Por Ricardo López

Por
Ricardo López
En la bulliciosa ciudad costera de Puerto La Cruz, dos personajes singulares iluminaban el Paseo Cristóbal Colón con su voz y un viejo envase de pintura convertido en tambora. Jimmy y Cristian, antiguos cantantes de una orquesta famosa, habían caído en la trampa del alcohol, desterrando su antigua gloria al reino de los sueños efímeros.
Un día, en el terminal de autobuses, me topé con Jimmy. Sorprendentemente, estaba sobrio, algo que nunca había presenciado antes. Me contó que había dejado el alcohol tras una experiencia aterradora.
Ansiaba escuchar su relato, y así lo compartió:
Era una mañana como cualquier otra en el Paseo Colón junto a Cristian. De repente, divisé a lo lejos un grupo de Guardias Nacionales que me perseguían con sed de venganza. Mi corazón latía desbocado mientras corría desesperado desde el antiguo Hotel Meliá hasta el Hotel Rasil, en una carrera interminable de tres kilómetros. En mi mente resonaba el pensamiento: Si me atrapan, me destrozarán.
Seguí corriendo, indiferente a los comentarios de la gente que me creía loco. Mi única meta era alcanzar el muelle donde los ferris partían hacia Margarita, donde me sentía seguro. El ruido de los motores marítimos inundaba mis oídos, y una voz susurraba: Lánzate al mar y serás rico al tocar el barco.
Los Guardias Nacionales se aproximaban con miradas asesinas, sentía calambres y agotamiento, pero nadé con todas mis fuerzas a través de una laguna de aguas negras, que parecía un lago nauseabundo.
Llegué a la orilla, con el rostro salpicado por las impurezas, pero el asco palidecía ante el temor de ser atrapado.
Un monte de arbustos y tierra seca se erguía ante mí, y lo ascendí como Stallone en Rambo. Cuando estaba a punto de llegar a la cima, todo se volvió oscuro. Me desplomé entre piedras, arbustos y lagartijas.
Al despertar al día siguiente, no sabía si había sido una pesadilla o los efectos del ron Mesquinao que había bebido. Los cantos de los pájaros me aseguraron que todo había pasado. Pero la persecución de los guardias comenzó de nuevo. Sin zapatos y con harapos, retomé mi carrera por el monte.
Desde la cima, divisé la Intercomunal, la arteria vial más importante de la ciudad. Corrí hacia ella, por la isla de la vía rodeada de arbustos verdes y aspersores. Aunque parecía encontrar una paz momentánea, pronto fui sumido en la oscuridad una vez más.

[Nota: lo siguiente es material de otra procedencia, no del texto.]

(* ===== verification/BatchThm.v ===== *)
(** * Properties of batches and transactions *)
From Stdlib Require Import Ascii Lia ZArith.
From stdpp Require Import prelude gmap strings sorting.
From S2P Require Import Prelude GoNum Json Value Filter GoTime Store Wire Codec Segment Index SecondaryIndex Collection Keyed Batch CollInv CollStep CollOps CollThm BatchInv.

Lemma InsertMany_spec `{AtomicBatch} records explicit st L :
  world st → cinv (coll st) L → batch_room (coll st) (length records) → enc_good (coll st) →
  Forall good_data records → deadline_ok explicit → records ≠ [] →
  routeBatch (coll st) (length records) = Ok batchRouteLegacy →
  wp (InsertMany records explicit) st (λ st' r, world st' ∧ batch_contract (coll st) L records (coll st') r).
Proof.
  intros Hw Hc Hroom He Hd Hx Hne Hroute.
  assert (Href : ∀ st' e, world st' → frame (coll st) (coll st') →
    world st' ∧ batch_contract (coll st) L records (coll st') (Err e)).
  { intros st' e Hw' F. split; [done|]. by apply refused_batch. }
  unfold InsertMany. destruct records as [|d0 records]; [done|]. set (rs := d0 :: records) in *.
  apply wp_checkFenced; [intros _; apply Href; [done|apply frame_refl]|]. intros Hf.
  apply wp_guard; intros _; [apply Href; [done|apply frame_refl]|].
  apply wp_now; [done|]. intros st1 n Hw1 F Eid _ Hn. apply wp_get.
  assert (Hr1 : routeBatch (coll st1) (length rs) = routeBatch (coll st) (length rs)).
  { unfold routeBatch. by rewrite (fr_db _ _ F), (fr_cfg _ _ F). }
  rewrite Hr1, Hroute. eapply wp_mono.
  - apply (insert_many_spec n (resolveInsertExpiryAt (coll st1) explicit n) rs st1 L); try done.
    + by eapply cinv_frame.
    + destruct Hroom as [H1 H2]. split; [by rewrite Eid|by rewrite (fr_segSeq _ _ F)].
    + by eapply enc_good_frame.
    + by apply resolve_range.
  - intros st' r [Hw' Hct]. split; [done|]. pose proof (fr_fenced _ _ F) as Ef.
    destruct r as [br|e]; cbn [batch_contract] in *.
    + destruct Hct as (Hf1 & es & H1 & H2 & H3). split; [congruence|]. exists es. split_and!; [done|done|].
      eapply Forall2_impl; [exact H3|]. intros e d (G1 & G2 & G3 & d' & G4 & G5). split_and!; try done.
      exists d'. split; [done|]. by eapply sealed_as_frame.
    + unfold batch_undone in *. by rewrite Ef, (fr_index _ _ F) in Hct.
Qed.

(** Claim C6: a batch insert on the direct route is all or nothing, for every
    outcome of the file calls: when it succeeds the log holds one insert for
    every record, in order, with the ids it returns; when it fails the log and
    the primary index are what they were, unless the rollback itself failed and
    the collection is fenced. *)
Theorem insert_many_atomic (atomic : AtomicBatch) records explicit st L st' r :
  world st → cinv (coll st) L → batch_room (coll st) (length records) → enc_good (coll st) →
  Forall good_data records → deadline_ok explicit → records ≠ [] →
  routeBatch (coll st) (length records) = Ok batchRouteLegacy →
  InsertMany records explicit st = (st', r) →
  batch_contract (coll st) L records (coll st') r.
Proof.
  intros Hw Hc Hroom He Hd Hx Hne Hroute Hrun.
  exact (proj2 (wp_run _ _ _ _ _ (InsertMany_spec records explicit st L Hw Hc Hroom He Hd Hx Hne Hroute) Hrun)).
Qed.

(** Claim C5: a transaction commit on the direct route (one that routing does
    not hand to the cross-collection commit) is all or nothing, for every outcome
    of the file calls.  When it succeeds the log has gained exactly one line for
    each staged operation, in order: its id, op and timestamp, its data as the
    collection seals them (an update with the record's reserved key kept), and the
    revision and deadline that follow from the records and the operations before
    it.  When it is refused or fails the log has gained nothing and the primary
    index is what it was, unless the rollback failed and the collection is fenced.
    (The staged operations are those of a transaction manager: inserts with ids it
    drew, no second insert of an id, timestamps of the calendar, non-empty data
    with strings in UTF-8, whose sealed form is such data too.) *)
Theorem commit_tx_atomic (atomic : AtomicBatch) ops st L st' r :
  world st → cinv (coll st) L → (segSeq (coll st) + 1 < two64)%Z → enc_good (coll st) →
  tx_ops_ok (coll st) ops → ops ≠ [] → routeBatch (coll st) (length ops) = Ok batchRouteLegacy →
  CommitTx ops st = (st', r) → tx_contract (coll st) L ops (coll st') r.
Proof.
  intros Hw Hc Hroom He Hops Hne Hroute Hrun. unfold CommitTx in Hrun. destruct ops as [|op0 ops0]; [done|].
  unfold bind, get_coll in Hrun. rewrite Hroute in Hrun.
  exact (proj2 (wp_run _ _ _ _ _ (commit_tx_spec (op0 :: ops0) st L Hw Hc Hroom He Hops) Hrun)).
Qed.

(** routing never splits a batch silently: a batch of two or more is
    written line by line only on a collection of a database without a
    transaction journal, or on a stand-alone one whose configuration allows it;
    otherwise it is one atomic transaction, or refused. *)
Theorem route_batch_sound c n :
  2 ≤ n →
  match routeBatch c n with
  | Ok batchRouteLegacy => db c = Some false ∨ (db c = None ∧ AllowNonAtomicBatch (cfg c) = true)
  | Ok batchRouteAtomic => db c = Some true
  | Err e => e = ErrBatchNotAtomic ∧ db c = None ∧ AllowNonAtomicBatch (cfg c) = false
  end.
Proof.
  intros Hn. unfold routeBatch. destruct (Nat.ltb_spec n 2); [lia|]. simpl.
  destruct (db c) as [[]|]; [done|by left|]. destruct (AllowNonAtomicBatch (cfg c)); auto.
Qed.

(** ** Witnesses *)

(** The second line of the batch fails to write; the rollback succeeds. *)
Lemma insert_many_atomic_witness :
  ∃ st' e, @InsertMany (λ _ _, ret None) [sample_data; sample_data] None (sample_st [FOk; FFail 7] [5; 3]%Z) =
    (st', Err e) ∧ batch_undone sample_coll [] 2 (coll st').
Proof.
  assert (Hok : is_ok (@InsertMany (λ _ _, ret None) [sample_data; sample_data] None
    (sample_st [FOk; FFail 7] [5; 3]%Z)).2 = false) by (vm_compute; reflexivity).
  assert (Hroom : batch_room sample_coll 2) by (split; apply Z.ltb_lt; reflexivity).
  assert (Hg : Forall good_data [sample_data; sample_data])
    by (apply Forall_cons; split; [exact sample_good|apply Forall_singleton; exact sample_good]).
  assert (Hne : [sample_data; sample_data] ≠ []) by discriminate.
  assert (Hrt : routeBatch sample_coll 2 = Ok batchRouteLegacy) by (vm_compute; reflexivity).
  pose proof (insert_many_atomic (λ _ _, ret None) [sample_data; sample_data] None
    (sample_st [FOk; FFail 7] [5; 3]%Z) []) as T.
  destruct (@InsertMany (λ _ _, ret None) [sample_data; sample_data] None
    (sample_st [FOk; FFail 7] [5; 3]%Z)) as [st' r].
  cbn [snd] in Hok. destruct r as [br|e]; [discriminate Hok|].
  exists st', e. split; [reflexivity|].
  exact (T st' (Err e) (sample_world [FOk; FFail 7]) sample_cinv Hroom sample_enc Hg I Hne Hrt eq_refl).
Defined.

Definition sample_tx : list txOp := [MkTxOp txOpInsert 0 sample_data (time_of_nanos 7)].

Lemma sample_tx_ok : tx_ops_ok sample_coll sample_tx.
Proof.
  split; [|split; [intros _; apply not_elem_of_nil|exact I]]. apply Forall_singleton. split_and!.
  - split; apply Z.leb_le || apply Z.ltb_lt; reflexivity.
  - apply time_of_nanos_wf. split; apply Z.leb_le || apply Z.ltb_lt; reflexivity.
  - split_and!; [apply Z.leb_le; reflexivity|reflexivity|exact sample_good].
Qed.

Lemma commit_tx_atomic_witness :
  ∃ st' x, @CommitTx (λ _ _, ret None) sample_tx (sample_st [] [5; 3]%Z) = (st', Ok x) ∧
    ∃ exp es, cinv (coll st') ([] ++ map stored es) ∧ tx_lines sample_coll exp ∅ sample_tx es.
Proof.
  assert (Hok : is_ok (@CommitTx (λ _ _, ret None) sample_tx (sample_st [] [5; 3]%Z)).2 = true)
    by (vm_compute; reflexivity).
  assert (Hroom : (segSeq sample_coll + 1 < two64)%Z) by (apply Z.ltb_lt; reflexivity).
  assert (Hne : sample_tx ≠ []) by discriminate.
  assert (Hrt : routeBatch sample_coll 1 = Ok batchRouteLegacy) by (vm_compute; reflexivity).
  pose proof (commit_tx_atomic (λ _ _, ret None) sample_tx (sample_st [] [5; 3]%Z) []) as T.
  destruct (@CommitTx (λ _ _, ret None) sample_tx (sample_st [] [5; 3]%Z)) as [st' r].
  cbn [snd] in Hok. destruct r as [x|e]; [|discriminate Hok].
  exists st', x. split; [reflexivity|].
  destruct (T st' (Ok x) (sample_world []) sample_cinv Hroom sample_enc sample_tx_ok Hne Hrt eq_refl)
    as (_ & exp & es & _ & Hc & Hl).
  exists exp, es. exact (conj Hc Hl).
Defined.

Lemma route_batch_sound_witness : db sample_coll = None ∧ AllowNonAtomicBatch (cfg sample_coll) = true.
Proof.
  destruct (route_batch_sound sample_coll 2 (le_n 2)) as [H|H]; [discriminate H|exact H].
Defined.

Cuando el agua de los aspersores me despertó, se formó un arcoíris tenue en el aire, como una promesa de paz con los guardias. Pero me equivoqué. El árbol frente a mí habló, pronunciando palabras amenazadoras. De su boca emergió una criatura que mezclaba cerdo y jabalí, del tamaño de un elefante, hambrienta y dispuesta a devorarme. Sin fuerzas y desnudo, reinicié mi frenética carrera por la avenida, deteniendo el tráfico y provocando el caos. La gente gritaba pidiendo que me detuvieran, que llamaran a los bomberos.
Los bomberos llegaron, pero mi agilidad superaba la suya. Corría más rápido de lo que podían alcanzarme, hasta que mi cuerpo exhausto colapsó y perdí el conocimiento. Me llevaron de urgencia al Hospital Universitario Razetti, donde pasé muchos días sumido en un sueño reparador, como en un estado de coma. Recuerdo…
Solo a mi madre la recordaba en sueños, acurrucándome y quitando los piojos de mi cabeza con sus manos suaves, mientras entonaba una canción de cuna que curaba mis heridas y reconfortaba mi alma.
Me hablaba con ternura: Hay tres cosas que son permanentes: la confianza en Dios, la certeza de que cumplirá sus promesas y el amor. Y de estas tres, el amor es lo más importante.
Cuando desperté, el médico me dijo: Si vuelves a beber, estás condenado. Tú eliges entre la vida y la muerte. Yo elegí la vida.